Taquerías arrumbadas

Hace unas semanas quitaron todos los puestos de fritangas cercanos al Hospital del Xoco. Había tacos de tripa y suadero, quesadillas de huitlacoche y pollo, tortas de pierna con queso y la legendaria cubana con un poco de todo, tamales en la mañana y los maravillosos tacos de la culpa en las noches. Ahora, a esa riqueza gastronómica y cultural la suple un aséptico Seven Eleven con sus chapatas que disfrazan el poco queso y el poco jamón con capas ostentosas de lechuga elegante. No me cuesta trabajo imaginar los argumentos de quien tomó la decisión de retirar los puestos: habían problemas de higiene, obstaculizaba a las ambulancias y al paso de los doctores, además al hospital se va a dolerse de los heridos, no a atascarse de taquitos y menos si no están inscritos en una red de franquicias.

No hay forma de pelear la decisión, es posible que incluso ayude a deshacerme de algunos kilos, pero no dejo de compadecerme de la gente con poco varo que con un tamal se ayudaba para las pesadas jornadas. Ya había explicado por acá (propósito de 2014, saber cómo diantres se importa el viejo bló) que aquellos puestos eran sitios de reunión para médicos, policías, familiares de los accidentados y fauna aleatoria que nos agregábamos porque qué buena era la salsa verde espesa de los tacos de cecina. Ahora la gente ya no come mientras espera, sólo espera. Eso sí, con menos riesgos salubres, quizá más estresados por tener menos qué hacer.

Como siempre que ocurren estas cosas, miro los espacios vacíos y ordenados con una nostalgia que merece todos los reproches. Las voces interiores de la sensatez se fatigan explicándome lo conveniente de la medida y siempre hablan como traducción de reality show gringo, con inflexiones afectadas que en sus titubeos parecen recoger los argumentos más adecuados. Ante ellos poco valen mis historias chocantes por lo sentimentales: lo práctico de lanzarse a los tacos de guisado cuando no había ganas de cocinar, los tamales de la mañana, tan esponjosos como humeantes, los tacos de rellena de la noche, con su rusticidad casera que hacía pensar en una comilona de pueblo. La comedera sabrosa es trascendida hacia la impersonalidad, que es como se desea tener todo espacio que sea revestido de modernidad (frente al hospital se construyó un megaedificio de condominios, de esos de moda que parecen reclusorios de lujo y a esos les queda bien tener un minisuper enfrente).  Todo va adquriendo los colores sobrios de la modernidad.

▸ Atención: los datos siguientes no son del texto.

(* ===== verification/KernelTheorems.v ===== *)
(** * What holds of the kernel in every interleaving *)

From S2P Require Import Prelude PyValue Errors Freeze Ident Lifecycle Domain Contracts EventStore.
From S2P Require Import Projection Effects CommitSupport KernelLifecycle Planning RunCommands.
From S2P Require Import TaskCommands Recovery TaskMutations Kernel Machine Stream.
From S2P Require Import Interference Refinement CommandSafety TaskSafety Interleaving.

Create HintDb secure.
#[export] Hint Resolve secure_get_task secure_get_run secure_history secure_create_task secure_update_task
  secure_ready_task secure_wait_task secure_resume_task secure_complete_task secure_fail_task
  secure_cancel_task secure_plan_task secure_create_run secure_retry_task secure_start_run
  secure_start_task secure_refresh_run secure_record_run_outcome secure_cancel_run
  secure_observed_attach_artifact secure_observed_attach_result secure_recover_task secure_recover_all
  secure_update_planning_metadata secure_replayed_project_reassignment secure_reassign_project
  secure_bulk_reserved secure_reserve_bulk : secure.

Lemma secure_ignore {A} (p : prog A) : secure p -> secure (ignore p).
Proof. intros Hp. by apply secure_seq. Qed.

Lemma secure_kernel_program cfg observing c : secure (kernel_program cfg observing c).
Proof. destruct c as [[]|[]|[]]; apply secure_ignore; auto with secure. Qed.

Section interleavings.
Context {R : Type} `{EventRepositoryLaws R}.
Context (E : env) (cfg : KernelConfig) (observing : bool).

(** A world that some interleaving of public kernel calls has produced, starting from a repository
    without events, as long as the UUIDs drawn so far are distinct. *)
Definition kernel_run (cs : list kernel_call) (w : world R) : Prop :=
  exists bound r0 n0 pool, uuid_source_ok E bound /\ clock w <= bound /\
    (forall sid, read_events r0 sid = []) /\
    pool_reach E (map (kernel_program cfg observing) cs, Build_world r0 n0 []) (pool, w).

Lemma kernel_run_ok cs w : kernel_run cs w -> world_ok E w.
Proof.
  intros (bound & r0 & n0 & pool & HE & Hc & Hempty & Hreach).
  assert (Forall secure (map (kernel_program cfg observing) cs)) as Hsec.
  { apply Forall_map, Forall_forall. intros c _. apply secure_kernel_program. }
  destruct (pool_reach_ok E bound HE _ _ _ _ Hempty Hsec Hreach Hc) as (owns & Ks & Hok). apply Hok.
Qed.

Lemma kernel_run_refines cs w sid : kernel_run cs w -> exists s, refines sid (hist w sid) s.
Proof. intros Hw%kernel_run_ok. apply (ok_legal _ _ Hw). Qed.
End interleavings.

(** ** From machine states to what readers see *)

Section views.
Context {sid : string} {evs : list Event} {s : astate} (Hs : refines sid evs s).

Lemma view_task : evs <> [] -> exists task, reduce_task evs sid = Ok task.
Proof.
  intros Hne. pose proof (sim_task _ _ _ (refines_sim _ _ _ Hs)) as Ht. destruct (a_task s) as [st|]; [|done].
  destruct Ht as (a & t & Ha & Hat & _). unfold reduce_task. rewrite Ha. cbn. rewrite Hat. eauto.
Qed.

Lemma view_snapshot task : reduce_task evs sid = Ok task -> task_snapshot sid evs task.
Proof. intros Ht. split; [by exists s|done]. Qed.

Lemma view_run r : r ∈ a_runs s ->
  exists run, reduce_run evs (a_id r) = Ok run /\ run_matches sid r (RunState_run run).
Proof.
  intros Hr. destruct (sim_run _ _ _ (refines_sim _ _ _ Hs) r Hr) as (a & run & Ha & Hrun & Hm).
  unfold reduce_run. rewrite Ha. cbn. rewrite Hrun. eauto.
Qed.

Lemma view_listed task rid : reduce_task evs sid = Ok task -> rid ∈ TaskState_run_ids task ->
  exists r, r ∈ a_runs s /\ a_id r = rid.
Proof.
  intros Ht Hr. destruct (snapshot_state (view_snapshot task Ht) s Hs) as (_ & _ & E & _).
  rewrite E in Hr. apply list_elem_of_fmap in Hr as (r & -> & Hr). eauto.
Qed.
End views.

Section properties.
Context {R : Type} `{EventRepositoryLaws R}.
Context (E : env) (cfg : KernelConfig) (observing : bool) (cs : list kernel_call) (w : world R).

(** C1. Refinement. However the public calls of the kernel interleave at their awaits, with
    whatever clock, planner, backend, authority, sink and observer, and with every crash point
    in between, each task's stream is a trace of the lifecycle machine of Machine.v: every event
    makes one allowed step, and after every event the projections read the machine's state. *)
Theorem kernel_refines_machine :
  kernel_run E cfg observing cs w -> forall sid, exists s, refines sid (hist w sid) s.
Proof. intros Hw sid. by eapply kernel_run_refines. Qed.

(** C23. No command can poison a stream: every prefix of every non-empty stream projects to a
    task, whose revision is the number of events, and every run that the task lists projects to a
    run of that task. *)
Theorem streams_stay_readable :
  kernel_run E cfg observing cs w ->
  forall sid evs, evs `prefix_of` hist w sid -> evs <> [] ->
  exists task, reduce_task evs sid = Ok task /\ TaskState_task_id task = sid /\
    TaskState_revision task = Z.of_nat (length evs) /\
    forall rid, rid ∈ TaskState_run_ids task ->
      exists run, reduce_run evs rid = Ok run /\ RunState_run_id run = rid /\
        Run_correlation_id (RunState_run run) = sid.
Proof.
  intros Hw sid evs [rest Hrest] Hne. destruct (kernel_run_refines E cfg observing cs w sid Hw) as [s Hs].
  rewrite Hrest in Hs. destruct (refines_prefix _ _ _ _ Hs) as (s1 & ls & Hs1 & _).
  destruct (view_task Hs1 Hne) as [task Ht]. pose proof (view_snapshot Hs1 task Ht) as Hsnap.
  exists task. split_and!; [done|by apply snapshot_id in Hsnap|by apply snapshot_revision in Hsnap|].
  intros rid Hr. destruct (view_listed Hs1 task rid Ht Hr) as (r & Hin & <-).
  destruct (view_run Hs1 r Hin) as (run & Hrun & Hm). exists run. split_and!; [done|apply Hm..].
Qed.

(** C8. Exclusion. At any moment a subject has at most one run that has not ended, task-level and
    step-level runs are never in flight together, and a task-level run in flight is alone. *)
Theorem one_active_run_per_subject sid task rid1 rid2 run1 run2 :
  kernel_run E cfg observing cs w ->
  reduce_task (hist w sid) sid = Ok task ->
  rid1 ∈ TaskState_run_ids task -> rid2 ∈ TaskState_run_ids task ->
  reduce_run (hist w sid) rid1 = Ok run1 -> reduce_run (hist w sid) rid2 = Ok run2 ->
  run_is_active run1 = true -> run_is_active run2 = true ->
  Run_subject_type (RunState_run run1) = Run_subject_type (RunState_run run2) /\
  (Run_subject_id (RunState_run run1) = Run_subject_id (RunState_run run2) -> rid1 = rid2) /\
  (Run_subject_type (RunState_run run1) = "task" -> rid1 = rid2).
Proof.
  intros Hw Ht Hr1 Hr2 Hrun1 Hrun2 Ha1 Ha2.
  destruct (kernel_run_refines E cfg observing cs w sid Hw) as [s Hs].
  destruct (snapshot_run s rid1 run1 Hs Hrun1) as (x & Hx & <- & Hmx).
  destruct (snapshot_run s rid2 run2 Hs Hrun2) as (y & Hy & <- & Hmy).
  destruct Hmx as (_ & _ & _ & -> & -> & _ & Ex), Hmy as (_ & _ & _ & -> & -> & _ & Ey).
  unfold run_is_active, RunState_status in *. rewrite Ex in Ha1. rewrite Ey in Ha2.
  pose proof (sim_inv _ _ _ (refines_sim _ _ _ Hs)) as Hi.
  destruct (inv_modes _ _ Hi x y Hx Hy Ha1 Ha2) as [Hk Hsub].
  split_and!; [done|intros Eq; by rewrite (Hsub Eq)|]. intros Etask.
  by rewrite (task_run_alone sid s x y Hi Hx Hy Ha1 Ha2 Etask).
Qed.

(** C34. A task that is a draft, has succeeded, failed or was cancelled has no run in flight. *)
Theorem settled_task_has_no_active_run sid task rid run :
  kernel_run E cfg observing cs w ->
  reduce_task (hist w sid) sid = Ok task ->
  TaskState_status task ∈ [T_DRAFT; T_SUCCEEDED; T_FAILED; T_CANCELLED] ->
  reduce_run (hist w sid) rid = Ok run -> run_terminal (RunState_status run) = true.
Proof.
  intros Hw Ht Hst Hrun. destruct (kernel_run_refines E cfg observing cs w sid Hw) as [s Hs].
  destruct (snapshot_state (view_snapshot Hs task Ht) s Hs) as (Est & _).
  pose proof (inv_settled _ _ (sim_inv _ _ _ (refines_sim _ _ _ Hs))) as Hq. rewrite Est in Hq.
  specialize (Hq (bool_decide_eq_true_2 _ Hst)). unfold quiet in Hq. rewrite Forall_forall in Hq.
  destruct (snapshot_run s rid run Hs Hrun) as (x & Hx & _ & Hm). destruct Hm as (_ & _ & _ & _ & _ & _ & Ex).
  specialize (Hq x Hx). unfold a_active, run_active in Hq. unfold RunState_status. rewrite Ex. by bool_props.
Qed.

(** The attempts of a subject are numbered 1, 2, 3, ... in the order its runs were created. *)
Theorem attempts_are_consecutive sid task runs kind subject :
  kernel_run E cfg observing cs w ->
  reduce_task (hist w sid) sid = Ok task ->
  Forall2 (fun rid run => reduce_run (hist w sid) rid = Ok run) (TaskState_run_ids task) runs ->
  map RunState_attempt (List.filter (run_for_subject kind subject) runs) =
  map Z.of_nat (seq 1 (length (List.filter (run_for_subject kind subject) runs))).
Proof.
  intros Hw Ht Hruns. destruct (kernel_run_refines E cfg observing cs w sid Hw) as [s Hs].
  pose proof (view_snapshot Hs task Ht) as Hsnap.
  pose proof (snapshot_runs _ _ _ Hsnap s runs Hs Hruns) as Hm.
  assert (map RunState_attempt (List.filter (run_for_subject kind subject) runs) =
          attempts kind subject (a_runs s)) as Eq.
  { clear Hruns. unfold attempts. induction Hm as [|r run rs runs Hr Hm IH]; [done|]. cbn.
    destruct Hr as (_ & _ & _ & E1 & E2 & E3 & _). unfold run_for_subject, same_subject in *.
    rewrite E1, E2. destruct (_ && _); cbn; [|done]. rewrite IH. f_equal. unfold RunState_attempt. by rewrite E3. }
  rewrite <- (length_map RunState_attempt), Eq.
  apply (inv_attempts sid s (sim_inv _ _ _ (refines_sim _ _ _ Hs))).
Qed.

(** C15. Finality. Along a stream, a run keeps its subject and attempt for ever, and once it has
    ended it keeps its status: nothing that happens later, late backend reports included, revives
    or rewrites it. A task that has succeeded or was cancelled keeps its status as well. *)
Theorem finished_is_final sid evs :
  kernel_run E cfg observing cs w -> evs `prefix_of` hist w sid ->
  (forall rid run, reduce_run evs rid = Ok run ->
     exists run', reduce_run (hist w sid) rid = Ok run' /\
       Run_subject_type (RunState_run run') = Run_subject_type (RunState_run run) /\
       Run_subject_id (RunState_run run') = Run_subject_id (RunState_run run) /\
       RunState_attempt run' = RunState_attempt run /\
       (run_terminal (RunState_status run) = true -> RunState_status run' = RunState_status run)) /\
  (forall task, reduce_task evs sid = Ok task -> TaskState_status task ∈ [T_SUCCEEDED; T_CANCELLED] ->
     exists task', reduce_task (hist w sid) sid = Ok task' /\ TaskState_status task' = TaskState_status task).
Proof.
  intros Hw [rest Hrest]. destruct (kernel_run_refines E cfg observing cs w sid Hw) as [s Hs].
  pose proof Hs as Hs0. rewrite Hrest in Hs0. destruct (refines_prefix _ _ _ _ Hs0) as (s1 & ls & Hs1 & Hreach).
  split.
  - intros rid run Hrun. destruct (snapshot_run s1 rid run Hs1 Hrun) as (r & Hr & <- & Hm).
    destruct (areach_runs _ _ _ _ r (sim_inv _ _ _ (refines_sim _ _ _ Hs1)) Hreach Hr) as (r' & Hr' & E1 & E2 & E3 & E4 & E5).
    destruct (view_run Hs r' Hr') as (run' & Hrun' & Hm'). rewrite E1 in Hrun'. exists run'.
    destruct Hm as (_ & _ & _ & F1 & F2 & F3 & F4), Hm' as (_ & _ & _ & G1 & G2 & G3 & G4).
    unfold RunState_attempt, RunState_status. rewrite F1, F2, F3, F4, G1, G2, G3, G4.
    split_and!; try done. intros Ht. rewrite E5; [done|]. unfold a_active, run_active. by rewrite Ht.
  - intros task Ht Hfin. destruct (snapshot_state (view_snapshot Hs1 task Ht) s1 Hs1) as (Est & _).
    pose proof (areach_task_final _ _ _ _ _ Hreach Est Hfin) as Est'.
    assert (hist w sid <> []) as Hne.
    { intros E0. pose proof (sim_task _ _ _ (refines_sim _ _ _ Hs)) as Hsim. rewrite Est', E0 in Hsim.
      destruct Hsim as (a & t & [= <-] & Hat & _). done. }
    destruct (view_task Hs Hne) as [task' Ht']. exists task'. split; [done|].
    destruct (snapshot_state (view_snapshot Hs task' Ht') s Hs) as (Est2 & _). congruence.
Qed.

(** C32. A backend is asked to start a run only after an attempt to dispatch that very run is
    durable in its task's stream. *)
Theorem dispatch_is_recorded_first request :
  kernel_run E cfg observing cs w -> OpStart request ∈ calls w ->
  exists e, e ∈ hist w (OperationContext_correlation_id (ExecutionRequest_context request)) /\
    Event_event_type e = "run.dispatch_attempted" /\ Event_subject_id e = ExecutionRequest_run_id request.
Proof. intros Hw%kernel_run_ok Hc. exact (ok_calls _ _ Hw _ Hc). Qed.

(** C35. The event sink and the output observer only ever see events that are already durable in
    the stream they name. *)
Theorem published_events_are_durable e :
  kernel_run E cfg observing cs w -> OpPublish e ∈ calls w \/ OpObserve e ∈ calls w ->
  e ∈ hist w (Event_correlation_id e).
Proof. intros Hw%kernel_run_ok [Hc|Hc]; exact (ok_calls _ _ Hw _ Hc). Qed.
End properties.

Cuando uno no se acomoda a esto, adquiere un tono sepia o marchito, se vuelve alguien tan insalubre e inadecuado como los puestos que quitaron.

No tendría relevancia contar esto si no fuera porque hace poco, en el deportivo cercano a la Delegación Benito Juárez, encontré arrumbados los puestos de fritangas. Reconocí tres o cuatro, pensé en sus dueños que deben estarla pasando mal porque les han quitado su forma de sustento, aunque ese sería tema para otra redacción. Más inquietante, veía los puestos y me veía arrumbado entre ellos, un fantasma lastimoso dándole al tlacoyo con quelites, a las cebollitas ahumadas, a los tacos de chuleta que se acompañaban de papas fritas. Porque al arrumbar los puestos también nos arrumbaron a los comensales. Que debemos elegir entre adecuarnos a la nueva disposición, o deambular como almas en pena en busca de nuevos sitios donde volvamos a ser nosotros. O donde vuelva a ser yo, que sigo a la caza de lugares para comer sabroso, lejos de la mano eficiente y adecuada de la sensatez.